The planes are part of a pilot program, an aspect of California’s emphasis on technology to respond to wildfire. In the state’s new landscape of more frequent and more ferocious fires, it takes a village to combat the menace: private technology, state and local fire agencies and computing know-how at California’s universities.
The push to better anticipate wildfire danger is intended, in part, to provide early warning to residents about conditions so they can evacuate safely, before any flames get near. But the information bounty, welcome to many state officials and agencies, has potential downsides: It could regularly scare the heck out of Californians with a never-ending barrage of red-flag warnings, ever more disruptive power shutdowns — like the one more than 700,000 Northern Californians recently endured — and ever more warnings to flee.
More frequent alerts could eventually cause residents to disregard them, acknowledged state Sen.
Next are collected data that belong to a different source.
Definition watch (h : host) (select : watcher -> list wcallback) (w : world)
    : world :=
  match targetWatcher w with
  | Some wt => fold_left (run_wcallback h) (select wt) w
  | None => w
  end.

Definition gone (s : status) : bool :=
  match s with Closed => true | _ => false end.

(** One turn.  An event the runtime cannot deliver (a child that does not
    exist, 'close' of a child that has not terminated, data of a closed
    child) changes nothing. *)
Definition step (h : host) (w : world) (e : event) : world :=
  match e with
  | Start target => start h target w
  | Stop => stop w
  | MonitorTarget => monitorTarget h w
  | WatchChange => watch h onDidChange w
  | WatchCreate => watch h onDidCreate w
  | WatchDelete => watch h onDidDelete w
  | HandleLink l => handleTerminalLink h l w
  | ChildExit pid code =>
      match nth_error (children w) pid with
      | Some {| state := Running |} =>
          set_children (update_nth pid (with_state (Exited code)) (children w)) w
      | _ => w
      end
  | ChildClose pid =>
      match nth_error (children w) pid with
      | Some c =>
          match state c with
          | Exited code =>
              fold_left (on_close h code) (listeners c)
                (set_children (update_nth pid (with_state Closed) (children w)) w)
          | _ => w
          end
      | None => w
      end
  | ChildError pid =>
      match nth_error (children w) pid with
      | Some c =>
          if gone (state c) then w else fold_left (on_error h) (listeners c) w
      | None => w
      end
  | ChildData pid data =>
      match nth_error (children w) pid with
      | Some c =>
          if gone (state c) then w
          else fold_left (on_data h data) (listeners c) w
      | None => w
      end
  | Tick t =>
      fold_left (on_timer h t) (timers w)
        (set_clock (N.max (clock w) t)
           (set_timers (filter (not_due t) (timers w)) w))
  end.

Definition run (h : host) (w : world) (es : list event) : world :=
  fold_left (step h) es w.

(** ** Observations *)

Definition is_running (c : child) : bool :=
  match state c with Running => true | _ => false end.

(** The resolver processes that are alive. *)
Definition live (w : world) : list child := filter is_running (children w).

Definition outcome_of (w : world) (pr : nat) : option promise :=
  option_map outcome (nth_error (promises w) pr).

Definition is_pending (w : world) (pr : nat) : bool :=
  match outcome_of w pr with Some Pending => true | _ => false end.

(** The queries written to a child whose promise is still pending. *)
Definition outstanding (w : world) (c : child) : nat :=
  List.length
    (filter (fun l => match l with
                      | ResolveOnData pr => is_pending w pr
                      | _ => false
                      end) (listeners c)).

Definition stdin_of (w : world) (pid : nat) : option (list jsstring) :=
  option_map stdin (nth_error (children w) pid).

(** The promise a listener settles, if any. *)
Definition listener_target (l : listener) : option nat :=
  match l with
  | ClearHandle => None
  | ResolveOnData pr | RejectOnError pr | RejectOnClose pr => Some pr
  end.

(** An event that can settle a promise waiting on child [pid] with a timer
    due at [deadline]: data, error or close of that child, or the clock
    reaching the deadline. *)
Definition touches (pid : nat) (deadline : N) (e : event) : bool :=
  match e with
  | ChildClose p | ChildError p | ChildData p _ => (p =? pid)%nat
  | Tick t => (deadline <=? t)%N
  | _ => false
  end.

Definition quiet (pid : nat) (deadline : N) (es : list event) : bool :=
  forallb (fun e => negb (touches pid deadline e)) es.

(** The three listeners one call of [resolveAddress] registers. *)
Definition query_listeners (pr : nat) : list listener :=
  [ResolveOnData pr; RejectOnError pr; RejectOnClose pr].

(** The listeners registered, child by child. *)
Definition lsn (w : world) : list (list listener) :=
  map listeners (children w).

Definition targets_below (n : nat) (l : listener) : Prop :=
  match listener_target l with Some q => (q < n)%nat | None => True end.

(** Every listener and every timer names a promise that exists. *)
Definition wf (w : world) : Prop :=
  Forall (Forall (targets_below (List.length (promises w)))) (lsn w)
  /\ Forall (fun tm => (snd tm < List.length (promises w))%nat) (timers w).

Definition clean (pr : nat) (ls : list listener) : Prop :=
  Forall (fun l => listener_target l <> Some pr) ls.

(** Promise [pr] waits on child [pid] with its timer due at [deadline]:
    it is pending, no other child has a listener for it, and its timer is
    armed for that time and no other. *)
Definition waiting (pr pid : nat) (deadline : N) (w : world) : Prop :=
  outcome_of w pr = Some Pending
  /\ (forall p ls, p <> pid -> nth_error (lsn w) p = Some ls -> clean pr ls)
  /\ Forall (fun tm => snd tm = pr -> fst tm = deadline) (timers w)
  /\ In (deadline, pr) (timers w).

(** A host for examples: settings of package.json, one workspace folder,
    the target present, paths joined without normalisation. *)
Definition example_host : host :=
  {| cfg_command := js "addr2line";
     cfg_target := js "vmlinux";
     workspaceFolders := Some [js "/linux"];
     existsSync := fun _ => true;
     path_resolve := fun base file =>
       match file with
       | 47%N :: _ => file
       | _ => base ++ js "/" ++ file
       end;
     path_relative := fun _ path => path |}.

(** The same host before the target has been built. *)
Definition host_without_target : host :=
  {| cfg_command := cfg_command example_host;
     cfg_target := cfg_target example_host;
     workspaceFolders := workspaceFolders example_host;
     existsSync := fun _ => false;
     path_resolve := path_resolve example_host;
     path_relative := path_relative example_host |}.

Definition example_link (address : jsstring) : Addr2lineTerminalLink :=
  {| startIndex := 0; length := List.length address;
     tooltip := link_tooltip (js "vmlinux"); link := address |}.

Definition frame : jsstring := js "__sys_sendmsg+0x284/0x370".
(** The release position plays no part: a release on the pet right after
    the press does nothing, and a release away from the pet after a move
    onto it feeds the pet. *)
Lemma drop_ignores_release_position :
  let a := mkApp (mkPetState 50 0 100 1 1000 false) None None
                 [("feed"%string, mkRect 86 293 16 16);
                  ("drink"%string, mkRect 219 293 16 16);
                  ("play"%string, mkRect 352 293 16 16)]
                 (Some (mkRect 176 132 128 128)) [] in
  let w := mkWorld (fun _ => 2000) 0 ∅ [] in
  let on_feed := (90, 300)%Z in
  let on_pet := (240, 200)%Z in
  let off_pet := (10, 10)%Z in
  let direct := snd (fst (handle_events
                  [MOUSEBUTTONDOWN on_feed; MOUSEBUTTONUP on_pet] a w)) in
  let away := snd (fst (handle_events
                  [MOUSEBUTTONDOWN on_feed; MOUSEMOTION on_pet; MOUSEBUTTONUP off_pet] a w)) in
  first_hit (emoji_rects a) on_feed = Some "feed"%string /\
  (exists r, pet_rect a = Some r /\
             collidepoint r on_pet = true /\ collidepoint r off_pet = false) /\
  (hunger (pet direct) = 50 /\ floating_hearts direct = []) /\
  (hunger (pet away) == 25 /\ length (floating_hearts away) = 3%nat).
Proof.
  cbv zeta. split; [reflexivity|]. split.
  - eexists. split; [reflexivity|]. split; reflexivity.
  - split; split; reflexivity.
Qed.
(** The date filter never fails on a view whose date filter has its
    choices, each of which can be applied today, and whose deals are a
    queryset. *)
Lemma filter_deals_from_params_total self GET m cs q :
  getattr self "date_filter" = Ok (VDict m) ->
  m !! "choices" = Some (VChoices cs) ->
  forallb (fun c => applicable today c.1) cs = true ->
  getattr self "deals" = Ok (VQuerySet q) ->
  exists self' q' m',
    filter_deals_from_params today self (VRequest GET) = Ok self'
    /\ getattr self' "deals" = Ok (VQuerySet q')
    /\ sublist q' q
    /\ getattr self' "date_filter" = Ok (VDict m')
    /\ same_outside ["deals"; "date_filter"] self self'.
Proof.
  intros Hdf Hcs Happ Hdeals.
  assert (Hnoop :
    filter_deals_from_params today self (VRequest GET) = Ok self ->
    exists self' q' m',
      filter_deals_from_params today self (VRequest GET) = Ok self'
      /\ getattr self' "deals" = Ok (VQuerySet q')
      /\ sublist q' q
      /\ getattr self' "date_filter" = Ok (VDict m')
      /\ same_outside ["deals"; "date_filter"] self self').
  { intros H. exists self, q, m. repeat split; auto. }
  destruct (Py.QueryDict_get GET "dtf") as [s|] eqn:Hs;
    [|apply Hnoop, filter_deals_from_params_skips; now left].
  destruct (Py.int_of_str s) as [i|] eqn:Hint;
    [|apply Hnoop, filter_deals_from_params_skips; right; left; eauto].
  destruct (Z_lt_le_dec i 0) as [Hneg|Hi];
    [|destruct (Z_lt_le_dec i (Z.of_nat (length cs))) as [Hlt|Hge]].
  - apply Hnoop, filter_deals_from_params_skips. right; right.
    exists s, i, m, cs. auto 10.
  - destruct (lookup_lt_is_Some_2 cs (Z.to_nat i)) as [[d label] Hlook];
      [lia|].
    assert (Hd : applicable today d = true).
    { apply Is_true_true, forallb_True in Happ.
      apply Is_true_true. exact (Forall_lookup_1 _ _ _ _ Happ Hlook). }
    destruct (filter_deals_from_params_valid self GET s i m cs d
                label q) as (self' & Hf & Hdf' & Hq & Hframe); auto.
    eexists self', _, _. split; [eassumption|]. split; [eassumption|].
    split; [|split; [eassumption|assumption]].
    destruct (d =? -1); [reflexivity|apply filter_sublist].
  - apply Hnoop, filter_deals_from_params_skips. right; right.
    exists s, i, m, cs. auto 10.
Qed.

End DateFilter.

(** ** Keyword overrides *)

Lemma plain_cons k x kwargs :
  plain ((k, x) :: kwargs) = true <->
  special k = false /\ plain kwargs = true.
Proof.
  unfold plain. cbn [fmap list_fmap forallb fst].
  rewrite andb_true_iff, negb_true_iff. reflexivity.
Qed.

(** Ordinary keywords, each given once, are written into the instance
    dictionary. *)
Lemma apply_overrides_plain self kwargs :
  NoDup kwargs.*1 -> plain kwargs = true ->
  apply_overrides self kwargs
  = Ok (mkView (cls self) (list_to_map kwargs ∪ inst self)).
Proof.
  revert self. induction kwargs as [|[k x] kwargs IH]; intros self Hnd Hp.
  - cbn [apply_overrides list_to_map foldr]. rewrite (left_id_L ∅ (∪)).
    now destruct self.
  - apply plain_cons in Hp as [Hk Hp].
    cbn [fmap list_fmap fst] in Hnd. apply NoDup_cons in Hnd as [Hnotin Hnd].
    cbn [apply_overrides]. unfold override. cbn [fst snd].
    rewrite setattr_plain by assumption. cbn [bind].
    rewrite IH by assumption. cbn [cls inst]. do 2 f_equal.
    rewrite list_to_map_cons. cbn [fst snd].
    rewrite <- insert_union_l. apply eq_sym, insert_union_r.
    now apply not_elem_of_list_to_map_1.
Qed.

(** Overrides that repeat what the instance already holds change nothing. *)
Lemma apply_overrides_id self kwargs :
  NoDup kwargs.*1 -> plain kwargs = true ->
  (forall k x, (k, x) ∈ kwargs -> inst self !! k = Some x) ->
  apply_overrides self kwargs = Ok self.
Proof.
  intros Hnd Hp Hsub. rewrite apply_overrides_plain by assumption.
  destruct self as [c i]. cbn [cls inst] in *. do 2 f_equal.
  apply map_subseteq_union, map_subseteq_spec. intros k x Hk.
  apply Hsub. now apply elem_of_list_to_map_2.
Qed.


(** ** Listing the deals of a collection item *)

Lemma getattr_insert_eq c i k x :
  getattr (mkView c (<[k := x]> i)) k = Ok x.
Proof. unfold getattr. cbn [inst]. now rewrite lookup_insert_eq. Qed.

Lemma getattr_insert_ne c i k k' x :
  k <> k' ->
  getattr (mkView c (<[k := x]> i)) k' = getattr (mkView c i) k'.
Proof.
  intros H. unfold getattr. cbn [inst cls].
  now rewrite lookup_insert_ne by assumption.
Qed.

Lemma View_eta self : mkView (cls self) (inst self) = self.
Proof. now destruct self. Qed.

Lemma before_do_render_getattr self row ds k :
  k <> "queryset" -> k <> "deals" -> k <> "title" -> k <> "description" ->
  getattr (before_do_render self row ds) k = getattr self k.
Proof.
  intros. unfold getattr, before_do_render. simpl.
  now rewrite !lookup_insert_ne by congruence.
Qed.

Lemma before_do_render_inst self row ds :
  inst (before_do_render self row ds) !! "queryset" = Some (VInstance row)
  /\ inst (before_do_render self row ds) !! "deals" = Some (VQuerySet ds)
  /\ inst (before_do_render self row ds) !! "title"
     = Some (VStr "some title")
  /\ inst (before_do_render self row ds) !! "description"
     = Some (VStr "some desc").
Proof.
  unfold before_do_render. simpl.
  repeat split;
    repeat (rewrite lookup_insert_eq || rewrite lookup_insert_ne by discriminate);
    reflexivity.
Qed.

(** Fewer records are as pageable as more. *)
Lemma pageable_sublist (q q' : list Deal) pp o :
  sublist q' q ->
  pageable (VPaginator (VQuerySet q) pp o) = true ->
  pageable (VPaginator (VQuerySet q') pp o) = true.
Proof.
  intros Hsub. unfold pageable.
  change (Py.len (VQuerySet q)) with (Ok (Z.of_nat (length q))).
  change (Py.len (VQuerySet q')) with (Ok (Z.of_nat (length q'))).
  cbn [sequence andb]. rewrite !andb_true_iff, !Z.ltb_lt.
  apply sublist_length in Hsub. lia.
Qed.

Section CollectionItems.

Variable template_engine : engine_call -> option exn.
Variable today : Z.
Variable STATE_CHOICES : list (Z * string).
Variable Deal_objects_filter : gmap string value -> result (list Deal).

(** C1: a slug that no instance of the configured model carries makes
    [DealCollectionItemsListBaseView.get] catch [DoesNotExist] and then
    fail on the name [Http404], which the module never imports: what
    reaches the caller is a [NameError], not an [Http404]. *)
Theorem get_unknown_slug_raises_NameError self kwargs :
  slug_lookup self [] ->
  method self "get_queryset" = Ok tt ->
  DealCollectionItemsListBaseView_get template_engine today STATE_CHOICES
    Deal_objects_filter self kwargs = Err (NameError "Http404")
  /\ forall msg,
       DealCollectionItemsListBaseView_get template_engine today
         STATE_CHOICES Deal_objects_filter self kwargs <> Err (Http404 msg).
Proof.
  intros (kw & slug_name & slug & rows & Hkw & Hsn & Hslug & Hmodel & Hrows)
         Hmeth.
  assert (H : DealCollectionItemsListBaseView_get template_engine today
                STATE_CHOICES Deal_objects_filter self kwargs
              = Err (NameError "Http404")).
  { unfold DealCollectionItemsListBaseView_get.
    rewrite Hkw. cbn [bind]. rewrite Hsn. cbn [bind]. rewrite Hslug.
    cbn [bind]. rewrite Hmeth. cbn [bind]. unfold get_queryset.
    rewrite Hmodel. cbn [bind objects_get]. rewrite Hrows. cbn [bind].
    autorewrite with globals. reflexivity. }
  split; [assumption|]. intros msg. rewrite H. discriminate.
Qed.

(** Up to [do_render], [get] only prepares the view. *)
Lemma get_reaches_do_render self kwargs row ds :
  slug_lookup self [row] ->
  forallb (fun name => negb (hasattr self name)) called_methods = true ->
  Deal_objects_filter kwargs = Ok ds ->
  DealCollectionItemsListBaseView_get template_engine today STATE_CHOICES
    Deal_objects_filter self kwargs
  = (r <- do_render template_engine today STATE_CHOICES
            (before_do_render self row ds) ;;
     Ok (VNone, snd r)).
Proof.
  intros (kw & slug_name & slug & rows & Hkw & Hsn & Hslug & Hmodel & Hrows)
         Hmeths Hds.
  cbn [forallb called_methods] in Hmeths. rewrite !andb_true_iff in Hmeths.
  destruct Hmeths as (M1 & M2 & M3 & M4 & M5 & M6 & M7 & M8 & _).
  apply negb_true_iff in M1, M2, M3, M4, M5, M6, M7, M8.
  set (s1 := mkView (cls self) (<["queryset" := VInstance row]> (inst self))).
  set (s2 := mkView (cls self) (<["deals" := VQuerySet ds]> (inst s1))).
  set (s3 := mkView (cls self) (<["title" := VStr "some title"]> (inst s2))).
  set (s4 := before_do_render self row ds).
  assert (Hs1 : setattr self "queryset" (VInstance row) = Ok s1)
    by reflexivity.
  assert (Hs2 : setattr s1 "deals" (VQuerySet ds) = Ok s2) by reflexivity.
  assert (Hs3 : setattr s2 "title" (VStr "some title") = Ok s3)
    by reflexivity.
  assert (Hs4 : setattr s3 "description" (VStr "some desc") = Ok s4)
    by reflexivity.
  clearbody s1 s2 s3 s4.
  pose proof (fun k => hasattr_setattr_ne self s1 "queryset" k _
                         eq_refl Hs1) as K1.
  pose proof (fun k => hasattr_setattr_ne s1 s2 "deals" k _
                         eq_refl Hs2) as K2.
  pose proof (fun k => hasattr_setattr_ne s2 s3 "title" k _
                         eq_refl Hs3) as K3.
  pose proof (fun k => hasattr_setattr_ne s3 s4 "description" k _
                         eq_refl Hs4) as K4.
  unfold DealCollectionItemsListBaseView_get.
  rewrite Hkw. cbn [bind]. rewrite Hsn. cbn [bind]. rewrite Hslug.
  cbn [bind]. rewrite method_free by assumption. cbn [bind].
  unfold get_queryset. rewrite Hmodel. cbn [bind objects_get].
  rewrite Hrows. cbn [bind]. rewrite Hs1. cbn [bind].
  rewrite (getattr_setattr_eq self s1 "queryset" _ eq_refl Hs1). cbn [bind].
  rewrite method_free by (rewrite K1 by discriminate; assumption).
  cbn [bind]. unfold filter_deals. autorewrite with globals. cbn [bind].
  rewrite Hds. cbn [bind]. rewrite Hs2. cbn [bind].
  rewrite method_free by (rewrite K2, K1 by discriminate; assumption).
  cbn [bind]. unfold set_title. rewrite Hs3. cbn [bind].
  rewrite method_free by (rewrite K3, K2, K1 by discriminate; assumption).
  cbn [bind]. unfold set_description. rewrite Hs4. cbn [bind].
  rewrite method_free
    by (rewrite K4, K3, K2, K1 by discriminate; assumption).
  reflexivity.
Qed.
Bill Dodd, who proposed the warning center.
“Yes, we do risk that the pendulum swings the other way,” said the Napa Democrat. “But it’s probably better to err on the side of giving folks too much information. We have to do this surgically so that only the people in the high-threat areas get these notices.”
Eventually the warning center will be operated by the state firefighting arm, known as Cal Fire, and by the Public Utilities Commission and California’s Department of Emergency Services, Dodd said. The information collected — from multiple sources under various auspices — will be shared with federal, state and local authorities, utility companies and the public.